In a recent Texas case, Lentz Engineering, L.C. v. Brown, two individuals were hit head on with such a boomerang. In Lentz, William Wilkins and Alden Brown, planned to purchase and develop real estate together. Eager to move forward, Wilkins entered into a contract to purchase some property, followed by Brown and Wilkins meeting with an attorney in February 2005 to form a Texas LLC to carry out the development. In March Brown gave Wilkins $400,000 to purchase the property, and Wilkins acquired the real estate in April. One day later, the attorney filed articles of organization for the LLC, which identified Brown and Wilkins as the LLC’s managers.
Like most partnerships, this one had the shelf life of a tomato and by the summer the parties were at odds. Brown wanted out and his money back while Wilkins entered into a contract in his own name with Lentz Engineering for engineering services on the LLC property. Lentz performed its work under the contract but was not paid.
Lentz then sued both Wilkins and Brown for breach of contract. Lentz’s theory was that Wilkins was directly liable on the contract, and that Brown was liable because he was partners with Wilkins and was therefore fully liable for the debts of the partnership. Of course Brown agued he and Wilkins were not partners but members in a LLC and therefore he was not liable to Lentz. Lentz argued that Wilkins and Brown had formed a partnership to run their business and a LLC to hold the property. Therefore, both parties were liable as a general partnership.

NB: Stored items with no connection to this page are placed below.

(** What [scrape_one_car] returns was read from the page at the detail URL
    of the identifier. *)
Lemma scrape_one_car_returns (web : string → option DetailPage)
    (next_car : string) (tr tr' : trace) (next_ad : Advertisement.t) :
  scrape_one_car web next_car tr = (Returns next_ad, tr') →
  ∃ page,
    web (detail_url next_car) = Some page ∧
    scraped_from next_car page next_ad ∧
    Advertisement.make next_ad = "" ∧ Advertisement.model next_ad = "".
Proof.
  destruct (scrape_one_car_run web next_car) as [e He]. rewrite He.
  destruct (web (detail_url next_car)) as [page|]; [|discriminate].
  unfold scrape_page.
  destruct (heading page) as [d|] eqn:Hd,
           (cash_price page) as [p|] eqn:Hp,
           (seller_name page) as [a|] eqn:Ha;
    try discriminate.
  destruct (page_entries page) as [entries|] eqn:Hentries; try discriminate.
  destruct (page_emission page) as [co2|] eqn:Hco2,
           (page_checks page) as [checks|] eqn:Hchecks;
    try discriminate.
  intros [= <- <-]. exists page. split; [reflexivity|].
  split; [|split; reflexivity].
  unfold scraped_from, advert_of. cbn.
  repeat split; try assumption.
  - destruct a; auto.
  - repeat (apply Forall_cons_2;
              [apply (page_entries_spec_value page entries _ Hentries)|]).
    apply Forall_nil_2.
  - apply (page_emission_value page co2 Hco2).
  - apply (page_checks_values page checks Hchecks).
Qed.

Lemma for_each_returns {A B} (f : A → M B) (l : list A) :
  ∀ tr ys tr',
    for_each f l tr = (Returns ys, tr') →
    Forall2 (fun x y => ∃ t1 t2, f x t1 = (Returns y, t2)) l ys.
Proof.
  induction l as [|x l IH]; intros tr ys tr'; cbn [for_each]; run.
  - intros [= <- <-]. constructor.
  - destruct (f x tr) as [[y|e|] t1] eqn:Hx; try discriminate.
    destruct (for_each f l t1) as [[ys'|e|] t2] eqn:Hl; try discriminate.
    intros [= <- <-]. constructor; [eauto|]. apply (IH _ _ _ Hl).
Qed.

Lemma scraped_from_backfill (next_car next_make next_model : string)
    (page : DetailPage) (next_ad : Advertisement.t) :
  scraped_from next_car page next_ad →
  scraped_from next_car page
    (Advertisement.set_model next_model
       (Advertisement.set_make next_make next_ad)).
Proof. intros H. exact H. Qed.

Lemma scrape_one_type_returns (web : string → option DetailPage)
    (next_make next_model : string) (car_set : gset string)
    (tr tr' : trace) (ads : list Advertisement.t) :
  scrape_one_type web (next_make, next_model, car_set) tr = (Returns ads, tr') →
  Forall (fun ad =>
            ∃ next_car page,
              next_car ∈ car_set ∧
              web (detail_url next_car) = Some page ∧
              scraped_from next_car page ad ∧
              Advertisement.make ad = next_make ∧
              Advertisement.model ad = next_model) ads.
Proof.
  unfold scrape_one_type. cbn [fst snd]. intros Hrun.
  apply for_each_returns in Hrun.
  assert (Hfrom : Forall (fun next_car => next_car ∈ car_set) (elements car_set))
    by (apply Forall_forall; intros x Hx; apply elem_of_elements, Hx).
  induction Hrun as [|next_car ad ids ads (t1 & t2 & Hone) Hrest IH].
  - constructor.
  - apply Forall_cons in Hfrom as [Hid Hfrom].
    apply Forall_cons_2; [|apply IH, Hfrom].
    run.
    destruct (scrape_one_car web next_car t1) as [[ad0|e|] t3] eqn:Hcar;
      try discriminate.
    injection Hone as <- <-.
    destruct (scrape_one_car_returns web next_car t1 t3 ad0 Hcar)
      as (page & Hweb & Hfields & _ & _).
    exists next_car, page.
    split; [exact Hid|]. split; [exact Hweb|].
    split; [apply scraped_from_backfill, Hfields|]. split; reflexivity.
Qed.

(** C3, as stated, fails: a heading without text gives an advertisement
    whose description is the empty string. *)
Lemma empty_text_gives_empty_field :
  scrape_all_cars (only (detail_url advert_id) blank_page)
    [("Ford", "Fiesta", {[advert_id]})] [] =
    (Returns [blank_advert], [EvClose; EvOpen (detail_url advert_id)]) ∧
  Advertisement.description blank_advert = "" ∧
  ¬ Forall sentinel_or_nonempty (fields blank_advert).
Proof.
  split; [reflexivity|]. split; [reflexivity|].
  intros Hall. apply Forall_cons in Hall as [_ Hall].
  apply Forall_cons in Hall as [[Hsentinel|Hnonempty] _].
  - discriminate Hsentinel.
  - apply Hnonempty. reflexivity.
Qed.

(** C3, amended.  Every advertisement the pipeline returns was scraped
    from the page at the detail URL of an identifier of one of the
    tuples, and each of its seventeen fields holds a definite string:
    the hyperlink is that URL; make and model are the tuple's; description
    and price are the texts of the page's heading and price; the seller
    type is "Dealer" or "Private"; each of the seven specification fields
    is "Unknown" or the text of a key-specification item; the CO2 emission
    is "Unknown" or a span of the tech-specs table; each history field is
    "Unknown" or a span of the check list.  A text taken from the page or
    from the tuple is taken as it is, so it may be empty. *)
Theorem advertisement_fields_defined (web : string → option DetailPage)
    (these_cars : list (string * string * gset string)) (tr tr' : trace)
    (all_ads : list Advertisement.t) :
  scrape_all_cars web these_cars tr = (Returns all_ads, tr') →
  Forall (fun ad =>
            ∃ next_make next_model car_set next_car page,
              (next_make, next_model, car_set) ∈ these_cars ∧
              next_car ∈ car_set ∧
              web (detail_url next_car) = Some page ∧
              scraped_from next_car page ad ∧
              Advertisement.make ad = next_make ∧
              Advertisement.model ad = next_model) all_ads.
Proof.
  unfold scrape_all_cars. run.
  destruct (for_each _ these_cars tr) as [[lists|e|] t1] eqn:Hrun;
    try discriminate.
  intros [= <- <-]. apply for_each_returns in Hrun.
  induction Hrun as [|[[next_make next_model] car_set] ads tuples lists
                       (t2 & t3 & Hone) Hrest IH].
  - constructor.
  - cbn [concat]. apply Forall_app. split.
    + apply scrape_one_type_returns in Hone.
      eapply Forall_impl; [exact Hone|].
      intros ad (next_car & page & Hid & Hweb & Hfields & Hmake & Hmodel).
      exists next_make, next_model, car_set, next_car, page.
      split; [left|]. auto.
    + eapply Forall_impl; [exact IH|].
      intros ad (mk & md & cs & next_car & page & Hin & Hrest').
      exists mk, md, cs, next_car, page. split; [right; exact Hin|exact Hrest'].
Qed.

Lemma advertisement_fields_defined_witness :
  scrape_all_cars (only (detail_url advert_id) plain_page)
    [("Ford", "Fiesta", {[advert_id]})] [] =
    (Returns [Advertisement.set_model "Fiesta"
                (Advertisement.set_make "Ford" plain_advert)],
     [EvClose; EvOpen (detail_url advert_id)]) ∧
  Forall (fun ad =>
            ∃ next_make next_model car_set next_car page,
              (next_make, next_model, car_set) ∈
                [("Ford", "Fiesta", ({[advert_id]} : gset string))] ∧
              next_car ∈ car_set ∧
              only (detail_url advert_id) plain_page (detail_url next_car) =
                Some page ∧
              scraped_from next_car page ad ∧
              Advertisement.make ad = next_make ∧
              Advertisement.model ad = next_model)
    [Advertisement.set_model "Fiesta"
       (Advertisement.set_make "Ford" plain_advert)].
Proof.
  split; [reflexivity|].
  apply (advertisement_fields_defined
           (only (detail_url advert_id) plain_page)
           [("Ford", "Fiesta", {[advert_id]})] []
           [EvClose; EvOpen (detail_url advert_id)]).
  reflexivity.
Defined.

(** * Further properties *)

(** ** Harvests that do not return *)

Lemma harvest_events_advance (m : nat) :
  ∀ k, harvest_events k m = EvRead (k + m) :: advance_events k m.
Proof.
  induction m as [|m IH]; intros k; cbn [harvest_events advance_events].
  - rewrite Nat.add_0_r. reflexivity.
  - rewrite IH. replace (S k + m) with (k + S m) by lia. reflexivity.
Qed.

(** [m] rounds that all go on to the next page. *)
Lemma harvest_loop_advance (m : nat) :
  ∀ fuel total_cars s k tr,
    (∀ j, k ≤ j < k + m →
       (Z.of_nat (size (seen_upto s j)) < total_cars)%Z ∧
       next_arrow (s j) = Some true) →
    harvest_loop (m + fuel) total_cars
      (Some {| loaded := s; page_no := k |}) (seen_before s k) tr =
    harvest_loop fuel total_cars
      (Some {| loaded := s; page_no := k + m |}) (seen_before s (k + m))
      (advance_events k m ++ tr).
Proof.
  induction m as [|m IH]; intros fuel total_cars s k tr Hbefore.
  - cbn. rewrite Nat.add_0_r. reflexivity.
  - cbn [Nat.add]. rewrite harvest_loop_step. cbn. unfold current. cbn.
    rewrite add_all_union.
    change (seen_before s k ∪ list_to_set (result_ids (s k)))
      with (seen_upto s k).
    destruct (Hbefore k ltac:(lia)) as [Hlt Harrow].
    apply Z.leb_gt in Hlt. rewrite Hlt, Harrow.
    replace (k + S m) with (S k + m) by lia.
    change (seen_upto s k) with (seen_before s (S k)).
    rewrite IH by (intros j Hj; apply Hbefore; lia).
    rewrite <- app_assoc. reflexivity.
Qed.

(** The round at page [n] of a harvest whose earlier rounds all went on. *)
Lemma harvest_loop_reaches (n fuel : nat) (total_cars : Z) (s : Site)
    (tr : trace) :
  short_at s total_cars n →
  harvest_loop (n + S fuel) total_cars (Some (fresh s)) ∅ tr =
  match next_arrow (s n) with
  | None => (Raises NoSuchElementException, harvest_events 0 n ++ tr)
  | Some false =>
      (Raises TimeoutException, EvClick n :: harvest_events 0 n ++ tr)
  | Some true =>
      harvest_loop fuel total_cars
        (Some {| loaded := s; page_no := S n |}) (seen_upto s n)
        (EvClick n :: harvest_events 0 n ++ tr)
  end.
Proof.
  intros [Hbefore Hshort]. unfold fresh.
  pose proof (harvest_loop_advance n (S fuel) total_cars s 0 tr) as Hrun.
  cbn [seen_before Nat.add] in Hrun. rewrite Hrun.
  2: { intros j Hj. apply Hbefore. lia. }
  rewrite harvest_loop_step. cbn. unfold current. cbn.
  rewrite add_all_union.
  change (seen_before s n ∪ list_to_set (result_ids (s n)))
    with (seen_upto s n).
  apply Z.leb_gt in Hshort. rewrite Hshort.
  rewrite harvest_events_advance. cbn [Nat.add].
  destruct (next_arrow (s n)) as [[|]|]; reflexivity.
Qed.

(** X1.  When the identifiers read so far are still fewer than expected
    and the page has no "next" arrow, the harvest raises
    [NoSuchElementException]; the session is not closed. *)
Theorem harvest_fails_without_next_arrow (fuel : nat)
    (web : string → option Site) (next_car : CarTup) (s : Site)
    (total_cars actual_total : Z) (header : string) (n : nat) (tr : trace) :
  py_int (total next_car) = Some total_cars →
  web (query_url next_car) = Some s →
  count_header (s 0) = Some header →
  py_int (first_word header) = Some actual_total →
  short_at s total_cars n →
  next_arrow (s n) = None →
  n < fuel →
  search_one_car_type fuel web next_car tr =
  (Raises NoSuchElementException,
   harvest_events 0 n ++ EvOpen (query_url next_car) :: tr).
Proof.
  intros Htotal Hweb Hheader Hactual Hshort Harrow Hfuel.
  rewrite (search_one_car_type_opened fuel web next_car s total_cars
             actual_total header tr Htotal Hweb Hheader Hactual).
  replace fuel with (n + S (fuel - S n)) by lia.
  rewrite (harvest_loop_reaches n _ total_cars s _ Hshort), Harrow.
  reflexivity.
Qed.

UGH, what a mess. The court looked at the issue and considered several factors in determining if a partnership has been created which include:
- sharing of profits of the business;
- sharing of losses or liability for claims;
- contributing or agreeing to contribute money or property to the business;
- participating in control of the business; and
- expressing an intent to be partners in the business.
Thankfully for Brown the court found that a partnership did not exist because a LLC was formed before Wilkins entered into the contract with Lentz and only two of the factors above existed bewteen the parties. However the lessen to take from this case is be very careful of your actions and terminology prior to forming an entity to conduct your business. If one partner signs a contract before the LLC is formed, and then things fall apart and the LLC is not formed, the organizers may find that as partners they are all jointly and severally liable on the contract.
How to avoid this outcome? Expunge the word “partners” from any description when referring to a business associate. One of the great benefits of LLCs is their limited liability; don’t open the door to personal liability by calling yourselves partners.
Investors who plan to work together should create their entity early before any contracts are signed or negotiated.